According to a new report from HID Global, new solutions are now at hand: changing technology is providing companies with an unprecedented opportunity to drive improvements in access control, providing greater value, enhanced functionality and a higher level of security.
By moving to more advanced access control solutions, companies will be able to build a foundation for addressing unanticipated change and evolving security threats, argues the report. Organisations can thus mitigate against both present and future risk by upgrading to a more modern solution. HID Global bases its argument for an access control upgrade on three factors: security and data; user convenience; and flexibility.
Security and data privacy
Organisations increasingly are pivoting toward a ‘security-first’ mentality, putting security at the centre of every business decision. But to truly achieve this position, organisations will need to transform their access control infrastructure: make it easier to manage, more user-friendly and more secure. Modern solutions will ensure the security of personally identifiable information to stay in line with good business practices, and to safeguard compliance with emerging regulations.
Some hold to the perspective that their current access control ecosystem is ‘good enough’ because ‘we’ve not yet had a breach’, yet there is a growing understanding of the significant security risks that an outdated access control system can bring. Therefore, a modern system will not rely on any legacy technology such as barcodes or magnetic strips.
Modern access control solutions, especially mobile, are inherently more secure. When a card is lost, for example, delays in reporting the loss invite the possibility of misuse. With mobile credentials, on the other hand, it’s far easier to mitigate risk since a lost mobile phone will be reported almost immediately.
Mobile access technology is also key to providing a high level of convenience. Phones, tablets, watches and other mobile devices offer choice and ease-of-use to end users, along with new and more convenient ways to open access points.
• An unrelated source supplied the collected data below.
(* ===== verification/Protocol.v ===== *)
(** * The multisig signing protocol (rust/src/api/wallet/multisig/protocol.rs)

    A source wallet sends a signing request out of band, a participant inspects
    the typed transaction it contains and answers with a signature share.  The
    file models the construction and the verification of both.  Keys,
    signatures, proofs, transactions and the JSON encoding of the envelopes are
    values of the crates, the fields of [ProtocolLib]. *)

From Stdlib Require Import Ascii.
From S2P Require Import Prelude Errors External Text Addresses Builders.
From S2P Require Import Prepared Pending Submission Transactions.

Module Protocol.
Import Builders Transactions.

Section Types.
Context `{!HashLib, !AddressLib, !WalletLib}.

(** [xelis_common::transaction::TransferPayload], its ciphertext for the sender
    as the result of decompressing it. *)
Record TransferPayload (Ciphertext : Type) : Type := mkTransferPayload {
  tp_destination : PublicKey;
  tp_asset : Hash;
  tp_has_extra_data : bool;
  tp_sender_ciphertext : result anyhow_error Ciphertext
}.

(** [xelis_common::transaction::TransactionType]. *)
Inductive TransactionType (Ciphertext : Type) : Type :=
  | TypeTransfers (transfers : list (TransferPayload Ciphertext))
  | TypeBurn (burn : BurnPayload)
  | TypeMultiSig (payload : MultiSigPayload)
  | TypeOther.

Record MultisigSigningRequestTransfer : Type := mkRequestTransfer {
  rt_amount : Z;
  rt_asset : string;
  rt_destination : string;
  rt_has_extra_data : bool;
  rt_amount_proof : string
}.

Inductive MultisigSigningRequestTransaction : Type :=
  | ReqTransfers (transfers : list MultisigSigningRequestTransfer)
  | ReqBurn (asset : string) (amount : Z)
  | ReqDeleteMultisig.

Record MultisigSigningRequestPayload : Type := mkPayload {
  payload_version : Z;
  payload_network : Network;
  payload_unsigned_transaction : string;
  payload_transaction : MultisigSigningRequestTransaction
}.

Record MultisigSigningRequestEnvelope : Type := mkEnvelope {
  envelope_payload : MultisigSigningRequestPayload;
  envelope_source_signature : string
}.

Record MultisigSignatureShareEnvelope : Type := mkShareEnvelope {
  share_version : Z;
  share_signing_hash : string;
  share_signer_id : Z;
  share_signature : string
}.

Record MultisigSignature : Type := mkMultisigSignature {
  ms_id : Z;
  ms_signature : string
}.

Record NativeMultisigSignatureShare : Type := mkShare {
  nms_encoded : string;
  nms_signing_hash : string;
  nms_signer_id : Z;
  nms_signature : string
}.

Record ParsedMultisigSigningRequest : Type := mkParsed {
  pr_encoded : string;
  pr_signing_hash : Hash;
  pr_source : string;
  pr_network : Network;
  pr_fee : Z;
  pr_fee_limit : Z;
  pr_nonce : Z;
  pr_reference_topoheight : Z;
  pr_transaction : NativeMultisigSigningTransaction
}.

Record NativeMultisigSigningRequest : Type := mkSigningRequest {
  sr_request_id : option Z;
  sr_encoded : string;
  sr_signing_hash : string;
  sr_source : string;
  sr_network : string;
  sr_fee : Z;
  sr_fee_limit : Z;
  sr_nonce : Z;
  sr_reference_topoheight : Z;
  sr_threshold : Z;
  sr_participants : list NativeMultisigParticipant;
  sr_signer_id : option Z;
  sr_transaction : NativeMultisigSigningTransaction
}.

End Types.
Arguments mkTransferPayload {_ _ _} _ _ _ _.
Arguments tp_destination {_ _ _} _.
Arguments tp_asset {_ _ _} _.
Arguments tp_has_extra_data {_ _ _} _.
Arguments tp_sender_ciphertext {_ _ _} _.
Arguments TypeTransfers {_ _ _} _.
Arguments TypeBurn {_ _ _} _.
Arguments TypeMultiSig {_ _ _} _.
Arguments TypeOther {_ _ _}.

Class ProtocolLib `{!HashLib, !AddressLib, !WalletLib} := {
  KeyPair : Type;
  (** [elgamal::PublicKey], a decompressed key. *)
  Key : Type;
  decompress : PublicKey → result anyhow_error Key;
  Signature : Type;
  signature_from_hex : string → result anyhow_error Signature;
  signature_to_hex : Signature → string;
  (** [Signature::verify] of a message under a key. *)
  signature_verify : Signature → bytes → Key → bool;
  keypair_sign : KeyPair → bytes → Signature;
  hash_as_bytes : Hash → bytes;
  (** [MultiSig], the signatures collected so far. *)
  MultiSig : Type;
  multisig_new : MultiSig;
  (** [add_signature]: whether the signature was added, and the set after it. *)
  add_signature : MultiSig → Z → Signature → bool * MultiSig;
  (** The participant ids of the signatures it holds. *)
  signature_ids : MultiSig → list Z;
  Ciphertext : Type;
  BalanceProof : Type;
  balance_proof_new : KeyPair → Z → Ciphertext → BalanceProof;
  balance_proof_from_hex : string → result anyhow_error BalanceProof;
  balance_proof_to_hex : BalanceProof → string;
  balance_proof_amount : BalanceProof → Z;
  balance_proof_verify : BalanceProof → Key → Ciphertext → result anyhow_error unit;
  unsigned_from_hex : string → result anyhow_error UnsignedTransaction;
  unsigned_to_hex : UnsignedTransaction → string;
  unsigned_size : UnsignedTransaction → Z;
  (** [unsigned.multisig().is_none()]. *)
  unsigned_multisig_is_none : UnsignedTransaction → bool;
  unsigned_source : UnsignedTransaction → PublicKey;
  get_hash_for_multisig : UnsignedTransaction → Hash;
  set_multisig : UnsignedTransaction → MultiSig → UnsignedTransaction;
  finalize : UnsignedTransaction → KeyPair → Transaction;
  tx_get_data : Transaction → TransactionType Ciphertext;
  tx_get_source : Transaction → PublicKey;
  tx_get_fee_limit : Transaction → Z;
  tx_get_nonce : Transaction → Z;
  tx_reference_topoheight : Transaction → Z;
  (** [MultiSigPayload::is_delete]. *)
  is_delete : MultiSigPayload → bool;
  (** [network.to_string().to_lowercase()]. *)
  network_lowercase : Network → string;
  MAX_MULTISIG_PARTICIPANTS : Z;
  MAX_TRANSACTION_SIZE : Z;
  (** serde_json. *)
  payload_to_json : MultisigSigningRequestPayload → result anyhow_error bytes;
  envelope_to_json : MultisigSigningRequestEnvelope → result anyhow_error string;
  envelope_from_json : string → result anyhow_error MultisigSigningRequestEnvelope;
  share_to_json : MultisigSignatureShareEnvelope → result anyhow_error string;
  share_from_json : string → result anyhow_error MultisigSignatureShareEnvelope
}.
By 2024, there will be nearly 235 million smart wearable devices – these ‘always-on’ devices are natural candidates for access control applications. The Covid-19 pandemic has also created a heightened awareness when it comes to contaminated surfaces. People now demand touchless access controls to minimise risk of transmission and is a key motivator for upgrading systems.
The ability to remotely issue and revoke credentials doesn’t just support the end-user experience, it also drives added flexibility for security professionals as they seek to manage the evolving modern workplace, which may include remote and hybrid working arrangements. In this environment, security professionals can leverage the flexibility of remote credentialing to drive greater operational efficiency. Furthermore, a platform approach enables administration to be centralised into one efficient and cost-effective system.
By replacing older systems with the new technology standards, even gradually over time, security leaders can minimize the risk of a serious breach in the future, says the report. The best approach is to be proactive. Waiting for a security breach to prompt an upgrade is no longer a viable option.